# EXERCISE INSTRUCTIONS:
Beginning at the top of the data below, write out every line exactly until you reach the line with "From stdpp Require", and include that line.

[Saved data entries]

(* ===== verification/RpcParams.v ===== *)
(** * Parameters of RPC methods

    Models the decoders of internal/domains/*/adapters/rpc: what a method accepts as its params. The text
    is parsed by an interface; how a parsed value is stored in strings, numbers, slices, pointers and structs is
    that of encoding/json: null leaves a value as it is, fields match without case, the last
    one counts, and one value of the wrong type makes the whole decoding fail. *)
From S2P Require Import Prelude Encoding Text Identity StoragePolicy.
From stdpp Require Import base gmap strings list sets option.
From Stdlib Require Import ZArith Lia Ascii.
Open Scope string_scope.
Open Scope Z_scope.
Open Scope go_scope.

(** ** encoding/json *)

(** A number is its literal. *)
Inductive Json :=
| JNull | JBool (b : bool) | JNum (literal : string) | JStr (s : string) | JArr (l : list Json)
| JObj (fields : list (string * Json)).

(** The parser; a literal as an int64, which has no fraction or exponent, and as a float64: its integer
    value and whether it is one, when it is finite; and the conversion of such a float to int outside of int64. *)
Class GoJson := {
  jsonParse : list Z -> option Json;
  literalInt : string -> option Z;
  literalFloat : string -> option (Z * bool);
  intOverflow : Z -> Z
}.

Section Decoding.
Context {gojson : GoJson} {fold : GoFold}.

Abbreviation raw := (list Z).

(** [dec v old]: the value after decoding [v] over [old]. *)
Definition decoder (A : Type) : Type := Json -> A -> option A.

Definition jStr : decoder string := fun v old =>
  match v with JStr s => Some s | JNull => Some old | _ => None end.
Definition jBool : decoder bool := fun v old =>
  match v with JBool b => Some b | JNull => Some old | _ => None end.
Definition jInt : decoder Z := fun v old =>
  match v with JNum l => literalInt l | JNull => Some old | _ => None end.
(** []byte is base64 text. *)
Definition jBytes : decoder (list Z) := fun v _ =>
  match v with JStr s => DecodeString s | JNull => Some [] | _ => None end.
(** A pointer: null is nil. *)
Definition jPtr {A} (zero : A) (dec : decoder A) : decoder (option A) := fun v old =>
  match v with JNull => Some None | _ => Some <$> dec v (default zero old) end.
(** A slice: null is nil. *)
Definition jSlice {A} (zero : A) (dec : decoder A) : decoder (list A) := fun v _ =>
  match v with JArr l => mapM (fun v => dec v zero) l | JNull => Some [] | _ => None end.

(** One field of a struct: every entry whose name folds to its own, in order. *)
Definition jField {A} (name : string) (dec : decoder A) (fields : list (string * Json)) (zero : A) : option A :=
  foldl (fun acc kv => a ← acc; if EqualFold kv.1 name then dec kv.2 a else Some a) (Some zero) fields.

(** A struct: null leaves what was there. A struct that one object gives twice is read from the second
    alone, where the code keeps the fields only the first one has. *)
Definition jStruct {A} (dec : list (string * Json) -> option A) (zero : A) : decoder A := fun v old =>
  match v with JObj fields => dec fields | JNull => Some old | _ => None end.

Definition Unmarshal {A} (zero : A) (dec : decoder A) (r : raw) : option A :=
  v ← jsonParse r; dec v zero.

Definition stringArray (r : raw) : option (list string) := Unmarshal [] (jSlice "" jStr) r.
(** []any: the elements as they are. *)
Definition anyArray (r : raw) : option (list Json) := Unmarshal [] (jSlice JNull (fun v _ => Some v)) r.

(** ** Strings *)

Definition decodeSingleStringParam (r : raw) : option string :=
  match stringArray r with Some [a] => if negb (a == "") then Some a else None | _ => None end.
Definition decodeTwoStringParams (r : raw) : option (string * string) :=
  match stringArray r with
  | Some [a; b] => if negb (a == "") && negb (b == "") then Some (a, b) else None
  | _ => None
  end.
Definition decodeThreeStringParams (r : raw) : option (string * string * string) :=
  match stringArray r with
  | Some [a; b; c] => if negb (a == "") && negb (b == "") && negb (c == "") then Some (a, b, c) else None
  | _ => None
  end.
Definition decodeFourStringParams (r : raw) : option (string * string * string * string) :=
  match stringArray r with
  | Some [a; b; c; d] => if (a == "") || (b == "") then None else Some (a, b, c, d)
  | _ => None
  end.

(** The packages privacy, inbox and messaging refuse white space too. *)
Definition blank (s : string) : bool := TrimSpace s == "".
Definition decodeSolidStringParam (r : raw) : option string :=
  match stringArray r with Some [a] => if negb (blank a) then Some a else None | _ => None end.
Definition decodeTwoSolidStringParams (r : raw) : option (string * string) :=
  match stringArray r with
  | Some [a; b] => if negb (blank a) && negb (blank b) then Some (a, b) else None
  | _ => None
  end.

(** ** Pages *)

Definition maxMessageListLimit : Z := 1000.
Definition maxMessageListOffset : Z := 1000000.

(** The float of the literal is compared with float64(MaxInt), which is 2^63. *)
Definition decodeStrictNonNegativeInt (v : Json) : option Z :=
  match v with
  | JNum l =>
      '(n, integral) ← literalFloat l;
      if (n <? 0) || negb integral then None else
      if 2 ^ 63 <? n then None else
      Some (if n <? 2 ^ 63 then n else intOverflow n)
  | _ => None
  end.

Definition page (limit offset : Json) : option (Z * Z) :=
  limit ← decodeStrictNonNegativeInt limit;
  offset ← decodeStrictNonNegativeInt offset;
  if (maxMessageListLimit <? limit) || (maxMessageListOffset <? offset) then None else Some (limit, offset).

(** [refuse] is the test for an identifier of the package: empty, or blank. *)
Definition decodeMessageListParams (refuse : string -> bool) (r : raw) : option (string * Z * Z) :=
  match anyArray r with
  | Some [JStr contactID; limit; offset] =>
      if refuse contactID then None else
      '(limit, offset) ← page limit offset; Some (contactID, limit, offset)
  | _ => None
  end.

Definition decodeThreadSendParams (r : raw) : option (string * string * string) :=
  match stringArray r with
  | Some [a; b; c] =>
      let targetID := TrimSpace a in
      let content := TrimSpace b in
      let threadID := TrimSpace c in
      if (targetID == "") || (content == "") || (threadID == "") then None else Some (targetID, content, threadID)
  | _ => None
  end.

Definition decodeThreadListParams (r : raw) : option (string * string * Z * Z) :=
  match anyArray r with
  | Some [JStr targetID; JStr threadID; limit; offset] =>
      if blank targetID then None else if blank threadID then None else
      '(limit, offset) ← page limit offset; Some (TrimSpace targetID, TrimSpace threadID, limit, offset)
  | _ => None
  end.

(** ** Messages and contacts *)

Definition decodeSessionInitParams (r : raw) : option (string * list Z) :=
  match stringArray r with
  | Some [a; b] => if blank a || blank b then None else key ← DecodeString b; Some (a, key)
  | _ => None
  end.

Definition decodeMessageEditParams (r : raw) : option (string * string * string) :=
  match stringArray r with
  | Some [a; b; c] => if blank a || blank b || blank c then None else Some (a, b, c)
  | _ => None
  end.

Definition noCard : ContactCard := mkCard "" "" [] [].
Definition cardFields (f : list (string * Json)) : option ContactCard :=
  id ← jField "identity_id" jStr f ""; name ← jField "display_name" jStr f "";
  key ← jField "public_key" jBytes f []; sig ← jField "signature" jBytes f []; Some (mkCard id name key sig).

Definition decodeCardParam (r : raw) : option ContactCard :=
  match Unmarshal [] (jSlice noCard (jStruct cardFields noCard)) r with
  | Some [card] => Some card
  | _ =>
      match Unmarshal noCard (jStruct (fun f => jField "card" (jStruct cardFields noCard) f noCard) noCard) r with
      | Some card => if negb (card_IdentityID card == "") then Some card else None
      | None => None
      end
  end.

Definition decodeContactByIDParams (r : raw) : option (string * string) :=
  match stringArray r with
  | Some [a] => if negb (a == "") then Some (a, "") else None
  | Some [a; b] => if negb (a == "") then Some (a, b) else None
  | _ => None
  end.

(** A card, else an identifier and a name. *)
Definition decodeAddContactParams (r : raw) : option (ContactCard * string * string) :=
  match decodeCardParam r with
  | Some card => Some (card, "", "")
  | None => '(contactID, displayName) ← decodeContactByIDParams r; Some (noCard, contactID, displayName)
  end.

(** ** One struct, alone or in an array *)

(** An array of one is tried first; then the value itself. *)
Definition decodeSingleOrDirect {A} (zero : A) (dec : list (string * Json) -> option A) (r : raw) : option A :=
  match Unmarshal [] (jSlice zero (jStruct dec zero)) r with
  | Some [a] => Some a
  | _ => Unmarshal zero (jStruct dec zero) r
  end.

(** A text in an array of one, or in a field. *)
Definition decodeTextOrField (field : string) (r : raw) : option string :=
  let text a := let a := TrimSpace a in if a == "" then None else Some a in
  match stringArray r with
  | Some [a] => text a
  | _ => a ← Unmarshal "" (jStruct (fun f => jField field jStr f "") "") r; text a
  end.

Definition decodeBlobProvidersParams : raw -> option string := decodeTextOrField "blob_id".
Definition decodeBlobReplicationModeParams : raw -> option string := decodeTextOrField "mode".
Definition decodeBlobNodePresetParams : raw -> option string := decodeTextOrField "preset".

Definition decodeBlobFeatureFlagsParams (r : raw) : option (bool * bool * Z) :=
  p ← decodeSingleOrDirect (None, None, None)
        (fun f => a ← jField "announce_enabled" (jPtr false jBool) f None;
                  b ← jField "fetch_enabled" (jPtr false jBool) f None;
                  c ← jField "rollout_percent" (jPtr 0 jInt) f None; Some (a, b, c)) r;
  match p with
  | (Some a, Some b, Some c) => if (c <? 0) || (100 <? c) then None else Some (a, b, c)
  | _ => None
  end.

Definition decodeBlobACLPolicyParams (r : raw) : option (string * list string) :=
  '(mode, allow) ← decodeSingleOrDirect ("", [])
     (fun f => mode ← jField "mode" jStr f ""; allow ← jField "allowlist" (jSlice "" jStr) f []; Some (mode, allow)) r;
  let mode := TrimSpace mode in if mode == "" then None else Some (mode, allow).

(** ** Files *)

Definition decodeFilePutParams (r : raw) : option (string * string * string) :=
  match stringArray r with
  | Some [a; b; c] => if blank a || blank c then None else Some (a, b, c)
  | _ =>
      '(a, b, c) ← Unmarshal ("", "", "") (jStruct (fun f => a ← jField "name" jStr f ""; b ← jField "mime_type" jStr f "";
                     c ← jField "data_base64" jStr f ""; Some (a, b, c)) ("", "", "")) r;
      if blank a || blank c then None else Some (a, b, c)
  end.

Record fileUploadInitParams := mkUploadInit {
  ui_Name : string; ui_MimeType : string; ui_TotalSize : Z; ui_TotalChunks : Z; ui_ChunkSize : Z; ui_FileSHA256 : string
}.
Record fileUploadChunkParams := mkUploadChunk {
  uc_UploadID : string; uc_ChunkIndex : Z; uc_DataBase64 : string; uc_ChunkSHA256 : string
}.

Definition decodeFileUploadInitParams (r : raw) : option fileUploadInitParams :=
  p ← decodeSingleOrDirect (mkUploadInit "" "" 0 0 0 "")
        (fun f => a ← jField "name" jStr f ""; b ← jField "mime_type" jStr f ""; c ← jField "total_size" jInt f 0;
                  d ← jField "total_chunks" jInt f 0; e ← jField "chunk_size" jInt f 0;
                  g ← jField "file_sha256" jStr f ""; Some (mkUploadInit a b c d e g)) r;
  if blank (ui_Name p) || (ui_TotalSize p <=? 0) || (ui_TotalChunks p <=? 0) || (ui_ChunkSize p <=? 0)
  then None else Some p.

# SOLUTION FOR THIS PROBLEM:
(* ===== verification/RpcParams.v ===== *)
(** * Parameters of RPC methods

    Models the decoders of internal/domains/*/adapters/rpc: what a method accepts as its params. The text
    is parsed by an interface; how a parsed value is stored in strings, numbers, slices, pointers and structs is
    that of encoding/json: null leaves a value as it is, fields match without case, the last
    one counts, and one value of the wrong type makes the whole decoding fail. *)
From S2P Require Import Prelude Encoding Text Identity StoragePolicy.
From stdpp Require Import base gmap strings list sets option.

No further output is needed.